● **Problem to solve**
A single number is the answer: the count of lines in the records that hold the word "LedgerCoins".

● **Given information**
____

(* ===== verification/LedgerConserve.v ===== *)
(** * Staking operations conserve coins

    The operations of [LedgerStake] against the books of [LedgerCoins]: first the
    moves they are made of (crediting an account, collecting a fee, changing the
    staked total), then each operation, then a history of operations. *)

From S2P Require Import Prelude Codec Idfmt Events LedgerState LedgerKeys.
From S2P Require Import Governance Staking Fee LedgerStake LedgerCoins.

Section Conserve.
Context (sha3_256 : list byte -> list byte) (U : list (list byte)) {Oth : Others sha3_256 U}.
Context (U_nodup : NoDup U) (U_apart : apart sha3_256 U)
  (U_ids : Forall (fun id => length id = 32%nat) U)
  (U_grants : sha3_256 (ascii "qtv/gov/grants") ∈ U).

#[local] Notation leaf_at := (leaf_at sha3_256).
#[local] Notation frame := (frame sha3_256 U).
#[local] Notation account := (account sha3_256).

Section Moves.
Context {N : list byte -> Z}.
#[local] Notation Books := (Books sha3_256 U N).

(** ** Reading leaves *)

Lemma leaf_u64_encoded v : u64 v -> leaf_u64 (Some (to_bytes u64_codec v)) = v.
Proof.
  intros Hv. unfold leaf_u64, decode_or.
  by rewrite (expect_decoded_encoded u64_codec v Hv (to_bytes_u64_fits v)).
Qed.

Definition u64_slot (s : Slot) : bool :=
  match s with
  | SPool | STreasury | SSupply | STotal | STotalActive | STotalRaised => true
  | _ => false
  end.

Lemma u64_slot_in s : u64_slot s = true -> s ∈ slots U.
Proof. destruct s; try done; intros _; slot_in. Qed.

Lemma u64_slot_ok s o : u64_slot s = true -> leaf_ok U N s o -> decode_or u64_codec 0 o = Done (leaf_u64 o).
Proof.
  intros Hs Ho. unfold leaf_u64. destruct s; try done; destruct Ho as (v & Hv & _); by rewrite Hv.
Qed.

Lemma u64_slot_written s v : u64_slot s = true -> u64 v -> leaf_ok U N s (Some (to_bytes u64_codec v)).
Proof.
  intros Hs Hv.
  assert (decode_or u64_codec 0 (Some (to_bytes u64_codec v)) = Done v) as E.
  { apply (expect_decoded_encoded u64_codec v Hv (to_bytes_u64_fits v)). }
  destruct s; try done; exists v; auto.
Qed.

Lemma single_read f g l s :
  Books f g l -> u64_slot s = true ->
  singleton sha3_256 (slot_preimage s) l = Done (leaf_u64 (leaf_at l s)).
Proof.
  intros HB Hs. apply (u64_slot_ok s); [done|]. apply (books_leaf _ _ _ _ _ _ HB), u64_slot_in, Hs.
Qed.

Definition only (s t : Slot) : bool := bool_decide (t = s).

Lemma only_self s : only s s = true.
Proof. by apply bool_decide_eq_true. Qed.

(** Setting one of the numbers. *)
Lemma wp_set_single f g l s v (Q : unit -> Ledger -> Prop) :
  Books f g l -> u64_slot s = true -> u64 v ->
  (forall l', Books (f + coin s (leaf_at l s) - coin s (Some (to_bytes u64_codec v)))
     (g - stake_in s (leaf_at l s) + stake_in s (Some (to_bytes u64_codec v))) l' ->
     frame (only s) l l' -> leaf_u64 (leaf_at l' s) = v -> Q tt l') ->
  wp (set_singleton sha3_256 (slot_preimage s) v) Q l.
Proof using U_nodup U_apart.
  intros HB Hs Hv HQ. apply (wp_write_slot _ U); [done|by apply u64_slot_in|]. intros l' Hw.
  apply HQ.
  - apply (written_books _ _ _ U_nodup f g s _ l); auto using u64_slot_in, u64_slot_written.
  - eapply written_frame; [apply only_self|exact Hw].
  - destruct Hw as (Hw & _). rewrite Hw by by apply u64_slot_in.
    rewrite decide_True by done. by apply leaf_u64_encoded.
Qed.

Lemma account_at l a id :
  address_id a = Some id ->
  account l a = decode_default Account_codec Account_default (leaf_at l (SAccount id)).
Proof. intros H. unfold LedgerStake.account, leaf_at. by rewrite (state_key_slot _ _ _ H). Qed.
Definition chain_genesis_hash (l : Ledger) : list byte :=
  default (replicate 32 x00) (sized_leaf 32 (singleton_leaf l CHAIN_GENESIS_HASH_TAG)).
Definition bridge_epoch (l : Ledger) : outcome Z :=
  leaf_number u64_codec 0 l (stake_singleton_key sha3_256 BRIDGE_EPOCH_TAG).
Definition set_bridge_epoch (epoch : Z) : M unit :=
  write_leaf (stake_singleton_key sha3_256 BRIDGE_EPOCH_TAG) (to_bytes u64_codec epoch).
Definition bridge_reference_seen (l : Ledger) (source_chain : Z) (source_ref : list byte) : bool :=
  flagged (get_leaf l (bridge_seen_key source_chain source_ref)).
Definition mark_bridge_reference (source_chain : Z) (source_ref : list byte) : M unit :=
  write_leaf (bridge_seen_key source_chain source_ref) [x01].
Definition bridge_epoch_minted (l : Ledger) (asset_id : list byte) (epoch : Z) : outcome Z :=
  leaf_number u128_codec 0 l (bridge_epochmint_key asset_id epoch).
Definition set_bridge_epoch_minted (asset_id : list byte) (epoch amount : Z) : M unit :=
  write_leaf (bridge_epochmint_key asset_id epoch) (to_bytes u128_codec amount).
Definition bridge_exit_settled (l : Ledger) (burn_ref : list byte) : bool :=
  flagged (get_leaf l (bridge_exit_seen_key burn_ref)).
Definition mark_bridge_exit_settled (burn_ref : list byte) : M unit :=
  write_leaf (bridge_exit_seen_key burn_ref) [x01].
Definition bridge_outstanding_burn (l : Ledger) (burn_ref : list byte) : outcome (option OutstandingBurn) :=
  decode_some OutstandingBurn_codec (get_leaf l (bridge_outstanding_key burn_ref)).
Definition record_outstanding_burn (burn_ref asset_id : list byte) (amount : Z)
    (beneficiary destination : list byte) : M unit :=
  write_leaf (bridge_outstanding_key burn_ref)
    (to_bytes OutstandingBurn_codec (mkBurn asset_id amount beneficiary destination)).
Definition outstanding_burn_matches (l : Ledger) (burn_ref asset_id : list byte) (amount : Z)
    (beneficiary destination : list byte) : outcome bool :=
  obind (bridge_outstanding_burn l burn_ref) (fun found => Done (
    match found with
    | Some record => bool_decide (burn_asset record = asset_id) && (burn_amount record =? amount) &&
        bool_decide (burn_destination record = destination) && bool_decide (burn_beneficiary record = beneficiary)
    | None => false
    end)).
Definition consume_outstanding_burn (burn_ref : list byte) : M unit :=
  erase_leaf (bridge_outstanding_key burn_ref) ;; mret tt.
Definition bridge_epoch_paid (l : Ledger) (asset_id : list byte) (epoch : Z) : outcome Z :=
  leaf_number u128_codec 0 l (bridge_epochpay_key asset_id epoch).
Definition set_bridge_epoch_paid (asset_id : list byte) (epoch amount : Z) : M unit :=
  write_leaf (bridge_epochpay_key asset_id epoch) (to_bytes u128_codec amount).
Definition bridge_epoch_paid_global (l : Ledger) (epoch : Z) : outcome Z :=
  leaf_number u128_codec 0 l (bridge_epochpay_global_key epoch).
Definition set_bridge_epoch_paid_global (epoch amount : Z) : M unit :=
  write_leaf (bridge_epochpay_global_key epoch) (to_bytes u128_codec amount).
Definition bridge_payout_cap (l : Ledger) : outcome Z :=
  leaf_number u128_codec 0 l (stake_singleton_key sha3_256 BRIDGE_PAYOUTCAP_TAG).
Definition set_bridge_payout_cap (cap : Z) : M unit :=
  write_leaf (stake_singleton_key sha3_256 BRIDGE_PAYOUTCAP_TAG) (to_bytes u128_codec cap).
Definition bridge_freeze (l : Ledger) : outcome (option BridgeFreeze) :=
  decode_some BridgeFreeze_codec (singleton_leaf l BRIDGE_FREEZE_TAG).
Definition bridge_is_frozen (l : Ledger) : outcome bool :=
  obind (bridge_freeze l) (fun r => Done (bool_decide (is_Some r))).

(** [<[u8; 16]>::try_from(bytes).ok().map(u128::from_be_bytes).unwrap_or(0)]. *)
Definition bridge_exit_max_amount (l : Ledger) : Z :=
  match sized_leaf 16 (singleton_leaf l BRIDGE_EXIT_MAX_TAG) with Some bytes => from_be bytes | None => 0 end.
Definition seed_bridge_exit_max_amount (amount : Z) : M unit :=
  write_leaf (stake_singleton_key sha3_256 BRIDGE_EXIT_MAX_TAG) (to_be 16 amount).
Definition bridge_federated_enabled (l : Ledger) : bool :=
  match singleton_leaf l BRIDGE_FEDERATED_TAG with
  | Some bytes => match bytes with b :: _ => bool_decide (b = x01) | [] => false end
  | None => FEDERATED_CORRIDOR_ENABLED
  end.
Definition seed_bridge_federated_enabled (enabled : bool) : M unit :=
  write_leaf (stake_singleton_key sha3_256 BRIDGE_FEDERATED_TAG) [byte_of (bool_u8 enabled)].
Definition bridge_operator_set (l : Ledger) : outcome (option OperatorSet) :=
  decode_some OperatorSet_codec (singleton_leaf l BRIDGE_OPERATORS_TAG).
(** [None] when the threshold is below two. *)
Definition seed_bridge_operator_set (set : OperatorSet) : M bool :=
  if op_threshold set <? 2 then mret false
  else
    write_leaf (stake_singleton_key sha3_256 BRIDGE_OPERATORS_TAG) (to_bytes OperatorSet_codec set);;
    mret true.
Definition bridge_dest_chain (l : Ledger) : outcome (option Z) :=
  decode_some u32_codec (singleton_leaf l BRIDGE_DESTCHAIN_TAG).
Definition seed_bridge_dest_chain (dest_chain : Z) : M unit :=
  write_leaf (stake_singleton_key sha3_256 BRIDGE_DESTCHAIN_TAG) (to_bytes u32_codec dest_chain).
Definition bridge_era (l : Ledger) : list byte :=
  default (replicate 32 x00) (sized_leaf 32 (singleton_leaf l BRIDGE_ERA_TAG)).
Definition seed_bridge_era (era : list byte) : M unit :=
  write_leaf (stake_singleton_key sha3_256 BRIDGE_ERA_TAG) era.
Definition asset_is_trustlessly_anchored (l : Ledger) (asset_id : list byte) : bool := false.

Definition bridge_reserve_state (l : Ledger) (asset_id : list byte) : outcome (option (Z * Z)) :=
  match bridge_pool_vault l with
  | None => Done None
  | Some vault =>
      obind (bridge_vault_custody l vault asset_id) (fun custody =>
      obind (bridged_supply l asset_id) (fun supply => Done (Some (custody, supply))))
  end.
Definition bridge_reserves_conserved (l : Ledger) (asset_id : list byte) : outcome bool :=
  obind (bridge_reserve_state l asset_id) (fun state =>
  match state with
  | Some (custody, supply) => Done (supply <=? custody)
  | None => obind (bridged_supply l asset_id) (fun supply => Done (supply =? 0))
  end).

(** ** Mints *)

(** [checked_add(..).is_some_and(|sum| sum <= cap)]. *)
Definition within (a b cap : Z) : bool :=
  match checked_add 128 a b with Some sum => sum <=? cap | None => false end.
Definition fits128 (a b : Z) : bool := bool_decide (is_Some (checked_add 128 a b)).
(** Deposits stay marked, exits stay closed. *)
Definition flags_kept (L L' : View) : Prop :=
  (forall c r, flagged (L (BSeen c r)) = true -> flagged (L' (BSeen c r)) = true) /\
  (forall r, flagged (L (BExit r)) = true -> flagged (L' (BExit r)) = true).

#[global] Instance flags_kept_preorder : PreOrder flags_kept.
Proof. split; [done|]. intros L1 L2 L3 [A1 B1] [A2 B2]. split; auto. Qed.

Lemma flags_step L L' t v :
  flags_kept L L' ->
  match t with BSeen _ _ | BExit _ => flagged v = true | _ => True end -> flags_kept L (upd t v L').
Proof.
  intros [HS HE] Ht. split; intros; unfold upd; case_decide; subst; auto.
Qed.

Lemma balances_upd L a h v a' :
  NoDup (pHolders P) -> h ∈ pHolders P ->
  balances (upd (BBal a h) v L) a' = balances L a' + (if decide (a' = a) then num v - num (L (BBal a h)) else 0).
Proof.
  intros Hnd Hh. unfold balances. destruct (decide (a' = a)) as [->|Hne].
  - rewrite (zsum_update (fun h => num (L (BBal a h))) _ _ h); [|done|done|].
    + upds. lia.
    + intros t _ Ht. by upds.
  - replace (map _ _) with (map (fun h0 => num (L (BBal a' h0))) (pHolders P)); [lia|].
    apply map_ext. intros t. by upds.
Qed.

Lemma balances_other L t v a : (forall h, t <> BBal a h) -> balances (upd t v L) a = balances L a.
Proof. intros H. unfold balances. f_equal. apply map_ext. intros h. rewrite upd_ne; [done|]. by intros E; apply (H h). Qed.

____

● **Response to this exercise**
2